Close X
Thursday, January 16, 2025
ADVT 
National

Focus On Traumatized Boys Critical To Gender Equality, New Research Shows

Darpan News Desk The Canadian Press, 20 May, 2019 07:35 PM
  • Focus On Traumatized Boys Critical To Gender Equality, New Research Shows

TORONTO — Boys in poor urban areas around the world are suffering even more than girls from violence, abuse and neglect, groundbreaking international research published on Monday suggests.

 

The study in the Journal of Adolescent Health, along with similar new research, suggests an adequate focus on helping boys is critical to achieving gender equality in the longer term.


"This is the first global study to investigate how a cluster of traumatic childhood experiences known as ACEs, or adverse childhood experiences, work together to cause specific health issues in early adolescence, with terrible life-long consequences," Dr. Robert Blum, the lead researcher for the global early adolescent study, said in a statement.


"While we found young girls often suffer significantly, contrary to common belief, boys reported even greater exposure to violence and neglect, which makes them more likely to be violent in return."


The study from Johns Hopkins Bloomberg School of Public Health looked at childhood traumas suffered by 1,284 adolescents aged 10 to 14 in more than a dozen low-income urban settings around the world such as the United States, China, the U.K., Egypt and Bolivia.


Overall, 46 per cent of young adolescents reported experiencing violence, 38 per cent said they suffered emotional neglect and 29 per cent experienced physical neglect. Boys, however, were more likely to report being victims of physical neglect, sexual abuse and violence.


While higher levels of trauma lead both boys and girls to engage in more violent behaviours, boys are more likely to become violent. Girls tend to show higher levels of depression.

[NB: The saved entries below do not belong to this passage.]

(** X18: a trigger whose widget is not on the page changes nothing: in
    every reachable state, a start click with an empty URL box, a chat
    input without stored content, a clear click with an empty log and a
    reset click without stored content all leave the state as it is.  So
    the conditions under which the page draws its widgets lose no
    behaviour. *)
Theorem unoffered_trigger_inert (tr : list Event) (ev : Event) :
  let s := run_trace init_state tr in
  offered s ev = false -> step s ev = s.
Proof.
  cbv zeta. intros Hoff.
  destruct (inv_reachable tr) as [Hcount Hroles Hnone _ _].
  destruct ev as [env url [|q| |]];
    unfold offered in Hoff; cbn [ev_trigger ev_url] in Hoff.
  - apply truthy_false in Hoff. subst url. apply step_empty_url.
  - apply step_question_ignored. left.
    destruct (website_content (run_trace init_state tr));
      [discriminate|reflexivity].
  - rewrite step_clear.
    destruct (run_trace init_state tr) as [wc ms [tq ws la]].
    cbn in *. destruct ms as [|m ms]; [|discriminate].
    cbn in Hroles. symmetry in Hroles. apply alternating_nil in Hroles.
    assert (tq = 0) as -> by lia. reflexivity.
  - rewrite step_reset.
    destruct (run_trace init_state tr) as [wc ms [tq ws la]].
    cbn in *. destruct wc as [c|]; [discriminate|].
    destruct (Hnone eq_refl) as (-> & -> & ->). reflexivity.
Qed.

Lemma unoffered_trigger_inert_witness :
  step init_state (Sample.click ClearChatClick) = init_state /\
  step init_state (Sample.click ResetAnalysisClick) = init_state.
Proof.
  split.
  - apply (unoffered_trigger_inert [] (Sample.click ClearChatClick)).
    reflexivity.
  - apply (unoffered_trigger_inert [] (Sample.click ResetAnalysisClick)).
    reflexivity.
Defined.

(** X19: in every reachable state the page draws the whole log, one bubble
    per message in order, user bubbles and assistant bubbles in turn; the
    clear button is on the page exactly when the counter is positive, and
    then the reset button is there too. *)
Theorem chat_history_complete (tr : list Event) :
  let s := run_trace init_state tr in
  chat_history s =
    map (fun m => (message_class m, content m)) (messages s) /\
  map fst (chat_history s) =
    concat (replicate (Z.to_nat (total_questions (analytics s)))
              ["user-message"; "assistant-message"]) /\
  (truthy_list (messages s) = true <-> 0 < total_questions (analytics s)) /\
  (truthy_list (messages s) = true ->
   truthy_content (website_content s) = true).
Proof.
  cbv zeta. destruct (inv_reachable tr) as [Hcount Hroles Hnone _ _].
  assert (Hall : chat_history (run_trace init_state tr) =
                 map (fun m => (message_class m, content m))
                     (messages (run_trace init_state tr))).
  { unfold chat_history.
    destruct (website_content (run_trace init_state tr)); [reflexivity|].
    destruct (Hnone eq_refl) as (-> & _). reflexivity. }
  split; [exact Hall|]. split; [|split].
  - rewrite Hall, map_map. cbn [fst].
    assert (Hcls : forall l : list Message,
              map (fun m => message_class m) l =
              map (fun r : Role => if decide (r = user) then "user-message"
                                   else "assistant-message") (map role l)).
    { intros l. rewrite map_map. reflexivity. }
    rewrite Hcls, Hroles.
    generalize (Z.to_nat (total_questions (analytics (run_trace init_state tr)))).
    intros n. induction n as [|n IH]; [reflexivity|].
    cbn [alternating map replicate concat app]. rewrite IH. reflexivity.
  - destruct (messages (run_trace init_state tr)) as [|m ms] eqn:Hm.
    + cbn in Hroles. symmetry in Hroles. apply alternating_nil in Hroles.
      cbn. split; [discriminate|lia].
    + cbn. split; [|reflexivity]. intros _.
      destruct (Z.to_nat (total_questions (analytics (run_trace init_state tr))))
        eqn:Hn; [discriminate|lia].
  - destruct (website_content (run_trace init_state tr)); [reflexivity|].
    destruct (Hnone eq_refl) as (-> & _). discriminate.
Qed.

Lemma chat_history_complete_witness :
  map fst (chat_history Sample.busy_state) =
    ["user-message"; "assistant-message";
     "user-message"; "assistant-message"] /\
  truthy_content (website_content Sample.busy_state) = true.
Proof.
  destruct (chat_history_complete
              [Sample.analyse Sample.env_up Sample.article_url;
               Sample.ask Sample.env_up "What is this about?";
               Sample.ask Sample.env_down "Who wrote it?"])
    as (_ & Hcls & _ & Hreset).
  split; [exact Hcls|]. apply Hreset. reflexivity.
Defined.

(** ** Growth between callbacks *)

Lemma step_grows (s : SessionState) (ev : Event) :
  ~ is_callback ev ->
  total_questions (analytics s) <= total_questions (analytics (step s ev)) /\
  messages s `prefix_of` messages (step s ev) /\
  websites_analyzed (analytics s) ⊆ websites_analyzed (analytics (step s ev)) /\
  (website_content s <> None -> website_content (step s ev) <> None).
Proof.
  assert (Hsame : total_questions (analytics s) <=
                    total_questions (analytics s) /\
                  messages s `prefix_of` messages s /\
                  websites_analyzed (analytics s) ⊆
                    websites_analyzed (analytics s) /\
                  (website_content s <> None -> website_content s <> None)).
  { split; [lia|]. split; [reflexivity|]. split; [reflexivity|auto]. }
  unfold is_callback, is_reset, is_clear.
  destruct ev as [env url [|q| |]]; cbn [ev_trigger]; intros Hcb;
    try (exfalso; apply Hcb; auto; fail).
  - destruct (truthy url) eqn:Hurl;
      [destruct (extract_website_content env url) as [c|] eqn:Hx|].
    + rewrite (step_successful_analysis env url c s Hurl Hx). cbn.
      split; [lia|]. split; [reflexivity|].
      split; [apply union_subseteq_r|discriminate].
    + rewrite (step_failed_analysis env url s Hx). exact Hsame.
    + apply truthy_false in Hurl. subst url. rewrite step_empty_url.
      exact Hsame.
  - destruct (website_content s) as [c|] eqn:Hc;
      [destruct (truthy q) eqn:Hq|].
    + rewrite (step_question_state env url q c s Hc Hq). cbn.
      split; [lia|]. split; [|split; [reflexivity|discriminate]].
      rewrite <- app_assoc. apply prefix_app_r. reflexivity.
    + rewrite step_question_ignored by auto. rewrite Hc. exact Hsame.
    + rewrite step_question_ignored by auto. rewrite Hc. exact Hsame.
Qed.

(** X20: between callbacks nothing is lost: along any runs that are
    neither a clear nor a reset, from any state, the counter does not
    decrease, the log only grows at its end, the set of URLs only grows,
    and stored content stays stored (possibly replaced). *)
Theorem growth_without_callback (tr : list Event) (s : SessionState) :
  Forall (fun ev => ~ is_callback ev) tr ->
  total_questions (analytics s) <=
    total_questions (analytics (run_trace s tr)) /\
  messages s `prefix_of` messages (run_trace s tr) /\
  websites_analyzed (analytics s) ⊆
    websites_analyzed (analytics (run_trace s tr)) /\
  (website_content s <> None -> website_content (run_trace s tr) <> None).
Proof.
  revert s. induction tr as [|ev tr IH]; intros s Hall.
  - cbn. split; [lia|auto].
  - apply Forall_cons in Hall as [Hev Hall].
    destruct (step_grows s ev Hev) as (Hq & Hm & Hw & Hc).
    destruct (IH (step s ev) Hall) as (Hq' & Hm' & Hw' & Hc').
    change (run_trace s (ev :: tr)) with (run_trace (step s ev) tr).
    split; [lia|]. split; [etrans; eassumption|].
    split; [etrans; eassumption|auto].
Qed.

Lemma growth_without_callback_witness :
  messages (run_trace init_state
              [Sample.analyse Sample.env_up Sample.article_url;
               Sample.ask Sample.env_up "What is this about?"])
  `prefix_of` messages Sample.busy_state /\
  1 <= total_questions (analytics Sample.busy_state).
Proof.
  destruct (growth_without_callback
              [Sample.ask Sample.env_down "Who wrote it?"]
              (run_trace init_state
                 [Sample.analyse Sample.env_up Sample.article_url;
                  Sample.ask Sample.env_up "What is this about?"]))
    as (Hq & Hm & _ & _).
  - repeat constructor. intros [H|H]; discriminate H.
  - split; [exact Hm|exact Hq].
Defined.

Lemma step_last_activity (s : SessionState) (ev : Event) :
  last_activity (analytics s) <> None ->
  last_activity (analytics (step s ev)) <> None.
Proof.
  intros Hla.
  destruct ev as [env url [|q| |]].
  - destruct (truthy url) eqn:Hurl;
      [destruct (extract_website_content env url) as [c|] eqn:Hx|].
    + rewrite (step_successful_analysis env url c s Hurl Hx). discriminate.
    + rewrite (step_failed_analysis env url s Hx). exact Hla.
    + apply truthy_false in Hurl. subst url. rewrite step_empty_url.
      exact Hla.
  - destruct (website_content s) as [c|] eqn:Hc;
      [destruct (truthy q) eqn:Hq|].
    + rewrite (step_question_state env url q c s Hc Hq). discriminate.
    + rewrite step_question_ignored by auto. exact Hla.
    + rewrite step_question_ignored by auto. exact Hla.
  - rewrite step_clear. run_script. exact Hla.
  - rewrite step_reset. run_script. exact Hla.
Qed.

(** X21: the activity stamp is never cleared: once set it stays set along
    any runs, resets and clears included, so after a reset the session
    still shows when it was last used. *)
Theorem last_activity_never_cleared (tr : list Event) (s : SessionState) :
  last_activity (analytics s) <> None ->
  last_activity (analytics (run_trace s tr)) <> None.
Proof.
  revert s. induction tr as [|ev tr IH]; intros s Hla; [exact Hla|].
  apply (IH (step s ev)). apply step_last_activity. exact Hla.
Qed.

Lemma last_activity_never_cleared_witness :
  last_activity
    (analytics (run_trace Sample.busy_state
                  [Sample.click ClearChatClick;
                   Sample.click ResetAnalysisClick])) <> None /\
  website_content
    (run_trace Sample.busy_state
       [Sample.click ClearChatClick; Sample.click ResetAnalysisClick]) = None.
Proof.
  split; [|reflexivity].
  apply (last_activity_never_cleared
           [Sample.click ClearChatClick; Sample.click ResetAnalysisClick]
           Sample.busy_state).
  discriminate.
Defined.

Separately, a new report to be released next month at an international conference in Vancouver concludes that focusing on boys is critical to achieving gender parity. The report from the Bellagio Working Group on Gender Equality — a global coalition of adolescent health experts — finds boys and men are frequently overlooked in the equality equation.

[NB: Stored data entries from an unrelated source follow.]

(** A serving process answers every request and goes on serving. *)
Lemma serve_answers (w : World) (req : Request) (log : list Event) :
  exists reply log',
    serve w Listening req log = (Listening, Some reply, log').
Proof.
  unfold serve, route.
  destruct (method req).
  - destruct (String.eqb (path req) "/health"); [cbn; eauto|].
    destruct (String.eqb (path req) "/api/test"); [cbn; eauto|].
    destruct (String.eqb (path req) "/api/supabase-test"); [|eauto].
    destruct (api_supabase_test_answers w log) as (r & log' & ->).
    cbn. eauto.
  - destruct (String.eqb (path req) "/api/gemini-test").
    + destruct (api_gemini_test_answers w req log) as (r & log' & ->).
      cbn. eauto.
    + destruct (String.eqb (path req) "/api/code-review"); [|eauto].
      destruct (api_code_review_answers w req log) as (r & log' & ->).
      cbn. eauto.
Qed.

(** ** Failures of the generative-text client *)

Lemma review_failed_fields (e : JS.Error) :
  status (review_failed e) = 500
  /\ JS.get (payload (review_failed e)) "error"
     = JS.Str "Failed to generate code review"
  /\ JS.get (payload (review_failed e)) "message" = JS.Str (JS.message e).
Proof.
  unfold review_failed, JS.object. cbn [status payload JS.get list_to_map
    foldr uncurry fst snd].
  split; [reflexivity|]. split.
  - rewrite lookup_insert_eq. reflexivity.
  - rewrite lookup_insert_ne by discriminate.
    rewrite lookup_insert_eq. reflexivity.
Qed.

"We cannot achieve a gender-equitable world by ignoring half of its occupants," the report states. "It is crucial that boys and men be included in efforts to promote gender equality and empowerment."


For the past six years, a consortium of 15 countries led by the Bloomberg School of Public Health and World Health Organization has been working on the global early adolescent study. The aim is to understand how gender norms are formed in early adolescence and how they predispose young people to sexual and other health risks.

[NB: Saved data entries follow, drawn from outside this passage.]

Lemma filter_isStorageSet_sendCallbackEvents off w today :
  filter isStorageSet (sendCallbackEvents off w today)
  = [StorageSet {| lastMessageSent := Some (formatDate off today) |}].
Proof.
  unfold sendCallbackEvents.
  destruct (send_err w), (storage_set_error w); reflexivity.
Qed.

(** X1: when the weather provider fails, the error is logged and handed to
    the callback, once; nothing is sent and the persisted record stays. *)
Theorem provider_failure_aborts off w stored err :
  storage_get_error w = None ->
  markerIs stored (formatDate off (clock w 0)) = false ->
  fetched w = Rejected err ->
  filter isCallback (trace (run off w stored)) = [Callback (Some err) None]
  /\ In (ConsoleLog "Error: " (LogError (Some err))) (trace (run off w stored))
  /\ existsb isSend (trace (run off w stored)) = false
  /\ existsb isStorageSet (trace (run off w stored)) = false
  /\ storage (run off w stored) = stored.
Proof.
  intros He Hm Hf. rewrite (run_rejected off w stored err He Hm Hf).
  cbn [trace storage]. repeat split. simpl. auto.
Qed.

Lemma provider_failure_aborts_witness :
  filter isCallback
    (trace (run EST
              {| clock := fun _ => midnight + 7 * MS_PER_HOUR;
                 storage_get_error := None;
                 fetched := Rejected "ETIMEDOUT"%string;
                 pushover_onerror := [];
                 send_err := None;
                 send_result := None;
                 storage_set_error := None |}
              None))
  = [Callback (Some "ETIMEDOUT"%string) None].
Proof.
  apply (provider_failure_aborts EST
           {| clock := fun _ => midnight + 7 * MS_PER_HOUR;
              storage_get_error := None;
              fetched := Rejected "ETIMEDOUT"%string;
              pushover_onerror := [];
              send_err := None;
              send_result := None;
              storage_set_error := None |}
           None "ETIMEDOUT"%string);
    reflexivity.
Defined.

Evidence gathered by the study indicates boys experience as much disadvantage as girls but are more likely to smoke, drink and suffer injury and death in the second decade of life than their female counterparts.


The key to achieving gender equality over the next decade or so — as the United Nations aims to do — involves addressing conditions and stereotypes that are harmful to both girls and boys, the researchers say. They also say it's crucial to intervene as early as age 10. The norm is now age 15.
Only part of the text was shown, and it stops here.